この映画の監督は中国人である。しかし,「よって反日」と極め付けるのは尚早である。この映画を実際にこの眼で観て,目くじらを立てるほどの政治的な意図を私は感じなかった。むしろ,日本刀という日本文化の至宝を象徴的に用いて,日本人の内なる狂気をうまく表現していると思った。「狂気」と書いたが,私はこれを否定的な意味で使っているのではない。私はむしろ誇ってよいものと思っている。カメラがドキュメンタリーとして提示している刀匠や愛国的参拝者,靖國精神に反抗する者たち(台湾人,小泉参拝反対を叫んでボコされる日本人)の映像は,「侵略戦争を賛美する靖國の伝統」を否定する,というよりもむしろ,「理解を越えた靖國信仰への畏れ」を訴えかけているように思われた。
最後のエピソードに刀匠が徳川光圀の七絶「日本刀を詠ず」を吟誦する場面がある。ここがこの映画のもっとも重要なテーマを表す感動的な場面だと私は思う。
蒼龍猶未昇雲霄 蒼龍猶ほ未だ雲霄に昇らず
潛在神洲劍客腰 潛んで神洲劍客の腰に在り
髯虜欲鏖非無策 髯虜鏖(みなごろし) にせんと欲す策無きに非ず
容易勿汚日本刀 容易に汚す勿れ日本刀
映像の眼は,この詩のとおり,日本刀を軽々しく振り上げない眠れる龍のような存在であると日本人を畏怖しているのである。これは反日の映画ではなく,日本人のクレイジーな側面に畏敬の念を表しているのである。一方で,日本刀が先の大戦で武器としては無抵抗の民間人・俘虜の首を飛ばす意味しかなかったことを揶揄しながらも(この映画を否定するひとは,こちらの副次的側面に過剰反応しているわけだが)。
この映画で重要な役割を担っている老刀匠が,靖國について聞かれたとき,重い口を開いてとつとつと次のような主旨を語る:「小泉首相の靖國参拝について中国,韓国が文句言いよるけど,あんたは小泉さんをどう思うか? お国のために戦争で死んだ御霊を靖國神社にお参りし,二度と戦争をしないよう望むのは,私も小泉さんと同じ。(中国人や韓国人に)怒られるかもしれないけれど」。映画のなかでいろんな愛国的日本人が登場するが,彼らの示威的行動よりも,普通の日本人の意見をこれほど代弁しているセリフはないと私は信ずる。
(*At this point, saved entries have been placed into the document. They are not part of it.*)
(** * database-insight: the Toad DDL extractor

    A shallow embedding of [database_insight/adapters/toad_parser.py] and of
    the data model of [database_insight/models/schema.py], together with the
    properties the specification states about them.

    Layout of the development:
    - [PyStr]    : the Python [str] operations the extractor calls;
    - [Re]       : a backtracking matcher with the priorities of Python's
                   [re] module, and what a match means;
    - [Exc]      : exceptions, and [int()] with its conversion limit;
    - [Schema]   : the records of [models/schema.py];
    - [Toad]     : the patterns and the methods of [ToadDdlParser];
    - [Examples] : sample documents;
    - [PyStrFacts], [ReFacts], [FuelFacts], [ExcFacts]: the library of facts
                   about strings, the matcher and the loops;
    - [UnescapeFacts], [ToadFacts], [TotalFacts]: the properties of the
                   extractor;
    - [Shapes], [Cli], [Samples]: shapes of text for the statements, what
                   the commands of [database_insight/cli.py] compute from
                   the model, and more sample documents;
    - [LitFacts] to [LookupFacts]: further properties of the extractor,
                   method by method, and of the commands;
    - [NullableFacts]: how far the trailing text of a column reaches, and
                   the nullability that is read from it.

    Characters.  A Python [str] is modelled as a list of 8-bit characters.
    The classes [\s], [\w], [\d], case folding and [str.upper] are the ASCII
    ones; characters above 127 stand for characters outside every class.
    Python's IGNORECASE folds more than ASCII: it lets I match U+0130 and
    U+0131, K match U+212A and S match U+017F.  The statements that rest on
    the folding of the letters I, K or S are therefore made for ASCII text
    ([ascii_text]), where the matcher and [re] agree. *)

From Stdlib Require Import Ascii String ZArith Lia Sorted Permutation.
From stdpp Require Import base option list gmap strings.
私もこの無口な刀匠とまったく同じ考えなのである(政治家の靖國参拝デモンストレーションに賛成するかどうかはまた別問題だ)。日本刀を鍛える象徴的存在がこの言葉を発する意味は極めて重い。
中国人は,共産主義政権下,宗教や霊的なものを否定している。しかし,この映画を観ると,そういう霊的なものにつき動かされているクレイジーな日本人を理解しようとする中国人もいるのだと思った。じつは,天皇を戴く眠れる龍,クレイジーな日本人がどこか羨ましいに違いない。